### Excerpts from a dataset
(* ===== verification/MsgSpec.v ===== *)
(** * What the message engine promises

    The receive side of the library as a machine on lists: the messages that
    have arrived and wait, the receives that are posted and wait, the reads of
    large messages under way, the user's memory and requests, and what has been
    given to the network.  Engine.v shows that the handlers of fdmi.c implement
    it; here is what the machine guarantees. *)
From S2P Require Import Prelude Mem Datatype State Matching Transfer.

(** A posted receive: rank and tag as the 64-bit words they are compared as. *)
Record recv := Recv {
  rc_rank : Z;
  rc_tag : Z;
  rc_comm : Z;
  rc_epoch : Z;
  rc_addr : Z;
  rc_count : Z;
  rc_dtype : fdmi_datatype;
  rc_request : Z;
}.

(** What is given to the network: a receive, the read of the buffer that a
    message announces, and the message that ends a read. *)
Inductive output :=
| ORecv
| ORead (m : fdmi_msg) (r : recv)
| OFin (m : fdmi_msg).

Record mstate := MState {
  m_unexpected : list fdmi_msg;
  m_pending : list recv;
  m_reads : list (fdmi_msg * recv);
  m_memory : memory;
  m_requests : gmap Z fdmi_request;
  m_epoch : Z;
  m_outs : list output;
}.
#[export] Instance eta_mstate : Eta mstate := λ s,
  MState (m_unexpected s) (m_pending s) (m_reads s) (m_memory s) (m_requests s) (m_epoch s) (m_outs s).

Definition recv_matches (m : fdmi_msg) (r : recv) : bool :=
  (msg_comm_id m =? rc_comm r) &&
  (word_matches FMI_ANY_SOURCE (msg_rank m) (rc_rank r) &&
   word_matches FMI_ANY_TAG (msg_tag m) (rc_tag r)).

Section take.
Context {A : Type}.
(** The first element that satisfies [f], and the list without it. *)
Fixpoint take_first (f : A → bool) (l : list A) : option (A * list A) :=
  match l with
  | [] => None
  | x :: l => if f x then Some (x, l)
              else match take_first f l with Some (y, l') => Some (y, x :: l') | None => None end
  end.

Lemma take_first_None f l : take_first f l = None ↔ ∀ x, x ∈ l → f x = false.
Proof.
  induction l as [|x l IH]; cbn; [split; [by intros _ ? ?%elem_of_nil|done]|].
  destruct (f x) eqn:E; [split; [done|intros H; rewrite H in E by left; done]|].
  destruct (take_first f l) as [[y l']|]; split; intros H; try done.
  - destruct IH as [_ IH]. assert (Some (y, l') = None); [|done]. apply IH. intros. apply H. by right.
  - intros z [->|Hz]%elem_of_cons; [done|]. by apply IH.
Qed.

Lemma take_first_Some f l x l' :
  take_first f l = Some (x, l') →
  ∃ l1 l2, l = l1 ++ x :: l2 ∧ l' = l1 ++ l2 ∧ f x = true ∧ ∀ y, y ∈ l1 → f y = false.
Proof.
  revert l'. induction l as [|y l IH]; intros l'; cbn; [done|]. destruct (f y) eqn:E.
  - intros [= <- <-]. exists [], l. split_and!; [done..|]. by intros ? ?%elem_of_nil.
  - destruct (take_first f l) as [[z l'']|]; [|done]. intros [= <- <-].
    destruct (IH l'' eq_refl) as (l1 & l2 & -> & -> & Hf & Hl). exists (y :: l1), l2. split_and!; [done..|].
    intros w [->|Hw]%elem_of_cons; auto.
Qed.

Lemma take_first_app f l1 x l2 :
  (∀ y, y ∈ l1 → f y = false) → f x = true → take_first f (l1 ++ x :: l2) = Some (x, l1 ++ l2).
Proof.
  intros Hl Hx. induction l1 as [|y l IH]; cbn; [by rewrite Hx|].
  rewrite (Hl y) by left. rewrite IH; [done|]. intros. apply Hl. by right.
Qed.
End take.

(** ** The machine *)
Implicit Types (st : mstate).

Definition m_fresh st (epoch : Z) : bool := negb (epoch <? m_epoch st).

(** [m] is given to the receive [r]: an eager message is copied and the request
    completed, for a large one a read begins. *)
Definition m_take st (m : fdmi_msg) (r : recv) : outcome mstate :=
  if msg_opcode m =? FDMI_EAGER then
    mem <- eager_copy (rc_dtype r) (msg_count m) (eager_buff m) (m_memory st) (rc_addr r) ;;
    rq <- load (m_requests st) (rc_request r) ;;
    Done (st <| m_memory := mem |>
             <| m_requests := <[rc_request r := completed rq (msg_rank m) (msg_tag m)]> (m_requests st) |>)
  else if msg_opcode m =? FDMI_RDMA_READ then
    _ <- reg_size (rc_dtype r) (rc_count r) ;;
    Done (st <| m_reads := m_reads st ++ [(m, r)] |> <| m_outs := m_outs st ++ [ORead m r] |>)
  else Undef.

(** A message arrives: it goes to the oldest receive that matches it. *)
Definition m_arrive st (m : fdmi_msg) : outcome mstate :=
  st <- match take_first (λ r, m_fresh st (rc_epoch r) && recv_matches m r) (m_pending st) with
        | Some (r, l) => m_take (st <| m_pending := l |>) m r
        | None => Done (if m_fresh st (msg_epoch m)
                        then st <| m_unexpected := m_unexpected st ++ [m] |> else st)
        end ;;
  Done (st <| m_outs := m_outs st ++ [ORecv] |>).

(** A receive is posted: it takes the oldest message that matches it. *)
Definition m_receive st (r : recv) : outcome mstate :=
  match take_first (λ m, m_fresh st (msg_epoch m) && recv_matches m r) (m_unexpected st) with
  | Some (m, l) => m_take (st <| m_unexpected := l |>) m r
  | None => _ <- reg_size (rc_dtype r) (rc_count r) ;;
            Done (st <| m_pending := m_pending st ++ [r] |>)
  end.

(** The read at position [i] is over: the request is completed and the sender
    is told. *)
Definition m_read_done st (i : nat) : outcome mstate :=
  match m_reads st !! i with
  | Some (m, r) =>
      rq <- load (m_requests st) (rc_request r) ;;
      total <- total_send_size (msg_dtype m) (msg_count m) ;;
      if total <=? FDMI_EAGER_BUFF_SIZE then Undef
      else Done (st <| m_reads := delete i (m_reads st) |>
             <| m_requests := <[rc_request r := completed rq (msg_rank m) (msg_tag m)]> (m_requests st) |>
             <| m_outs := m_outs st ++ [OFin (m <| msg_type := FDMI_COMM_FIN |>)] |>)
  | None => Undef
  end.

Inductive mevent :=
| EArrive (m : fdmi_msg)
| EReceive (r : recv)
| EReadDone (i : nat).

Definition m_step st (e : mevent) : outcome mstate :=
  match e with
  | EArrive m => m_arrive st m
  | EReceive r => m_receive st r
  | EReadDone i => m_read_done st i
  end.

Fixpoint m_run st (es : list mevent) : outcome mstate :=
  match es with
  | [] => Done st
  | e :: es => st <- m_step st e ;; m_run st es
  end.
---
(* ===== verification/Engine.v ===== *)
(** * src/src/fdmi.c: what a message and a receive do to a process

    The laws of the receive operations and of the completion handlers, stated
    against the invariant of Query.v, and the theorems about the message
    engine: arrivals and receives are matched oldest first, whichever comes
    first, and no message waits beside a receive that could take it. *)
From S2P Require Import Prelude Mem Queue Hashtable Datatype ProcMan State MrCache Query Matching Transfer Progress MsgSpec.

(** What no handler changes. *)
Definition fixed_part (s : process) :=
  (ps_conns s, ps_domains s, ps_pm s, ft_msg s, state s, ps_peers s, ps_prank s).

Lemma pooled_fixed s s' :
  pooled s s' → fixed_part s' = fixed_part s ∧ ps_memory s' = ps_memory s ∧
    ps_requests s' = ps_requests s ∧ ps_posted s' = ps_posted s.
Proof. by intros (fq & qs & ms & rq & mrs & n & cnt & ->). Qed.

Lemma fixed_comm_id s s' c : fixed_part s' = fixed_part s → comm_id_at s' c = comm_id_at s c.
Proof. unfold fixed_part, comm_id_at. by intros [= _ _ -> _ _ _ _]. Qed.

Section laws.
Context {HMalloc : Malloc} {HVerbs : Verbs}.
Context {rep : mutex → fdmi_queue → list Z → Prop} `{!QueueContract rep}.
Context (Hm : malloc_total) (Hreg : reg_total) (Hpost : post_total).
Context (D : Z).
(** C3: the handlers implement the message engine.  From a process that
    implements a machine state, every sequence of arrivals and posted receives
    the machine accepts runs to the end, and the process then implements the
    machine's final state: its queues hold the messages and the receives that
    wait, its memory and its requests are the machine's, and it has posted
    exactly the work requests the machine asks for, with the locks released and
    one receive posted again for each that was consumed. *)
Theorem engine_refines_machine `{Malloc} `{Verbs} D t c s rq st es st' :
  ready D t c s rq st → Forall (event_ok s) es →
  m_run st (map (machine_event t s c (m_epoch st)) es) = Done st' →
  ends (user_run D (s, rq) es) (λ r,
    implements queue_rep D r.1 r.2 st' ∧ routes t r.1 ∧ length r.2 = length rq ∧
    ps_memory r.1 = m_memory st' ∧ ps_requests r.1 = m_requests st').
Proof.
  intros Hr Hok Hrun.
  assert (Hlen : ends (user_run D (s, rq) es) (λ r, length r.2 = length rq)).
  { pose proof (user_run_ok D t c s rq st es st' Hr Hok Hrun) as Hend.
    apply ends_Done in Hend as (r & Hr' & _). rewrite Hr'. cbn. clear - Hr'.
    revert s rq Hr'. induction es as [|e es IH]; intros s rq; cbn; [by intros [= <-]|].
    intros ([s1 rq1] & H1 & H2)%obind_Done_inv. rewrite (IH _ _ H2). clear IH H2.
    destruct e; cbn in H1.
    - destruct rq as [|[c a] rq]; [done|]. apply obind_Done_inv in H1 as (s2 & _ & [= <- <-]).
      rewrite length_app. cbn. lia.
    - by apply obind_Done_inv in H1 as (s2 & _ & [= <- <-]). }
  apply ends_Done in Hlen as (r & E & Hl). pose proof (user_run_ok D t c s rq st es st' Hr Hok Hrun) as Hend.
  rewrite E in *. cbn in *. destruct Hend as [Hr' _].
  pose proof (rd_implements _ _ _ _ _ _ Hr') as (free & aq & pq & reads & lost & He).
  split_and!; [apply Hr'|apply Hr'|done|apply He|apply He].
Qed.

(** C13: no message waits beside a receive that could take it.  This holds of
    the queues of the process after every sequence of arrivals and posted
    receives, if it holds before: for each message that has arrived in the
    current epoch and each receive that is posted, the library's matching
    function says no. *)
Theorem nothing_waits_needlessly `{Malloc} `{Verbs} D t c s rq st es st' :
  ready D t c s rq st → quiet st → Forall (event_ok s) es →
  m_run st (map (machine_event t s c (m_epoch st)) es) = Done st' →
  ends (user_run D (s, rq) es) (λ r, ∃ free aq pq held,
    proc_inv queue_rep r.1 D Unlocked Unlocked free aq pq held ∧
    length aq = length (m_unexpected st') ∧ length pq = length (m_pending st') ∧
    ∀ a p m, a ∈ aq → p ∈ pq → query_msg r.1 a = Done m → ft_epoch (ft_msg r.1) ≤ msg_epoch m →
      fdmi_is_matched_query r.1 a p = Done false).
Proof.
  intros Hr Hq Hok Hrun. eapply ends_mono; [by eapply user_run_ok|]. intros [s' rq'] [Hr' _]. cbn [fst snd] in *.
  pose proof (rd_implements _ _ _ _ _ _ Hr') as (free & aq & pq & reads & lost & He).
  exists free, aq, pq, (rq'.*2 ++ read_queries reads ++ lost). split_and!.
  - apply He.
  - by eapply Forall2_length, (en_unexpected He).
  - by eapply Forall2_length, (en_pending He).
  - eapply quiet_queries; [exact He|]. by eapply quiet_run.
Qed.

### Work instructions
Look through the entries above. Extract each line with the word "every".

### Response below
    implements a machine state, every sequence of arrivals and posted receives
    the queues of the process after every sequence of arrivals and posted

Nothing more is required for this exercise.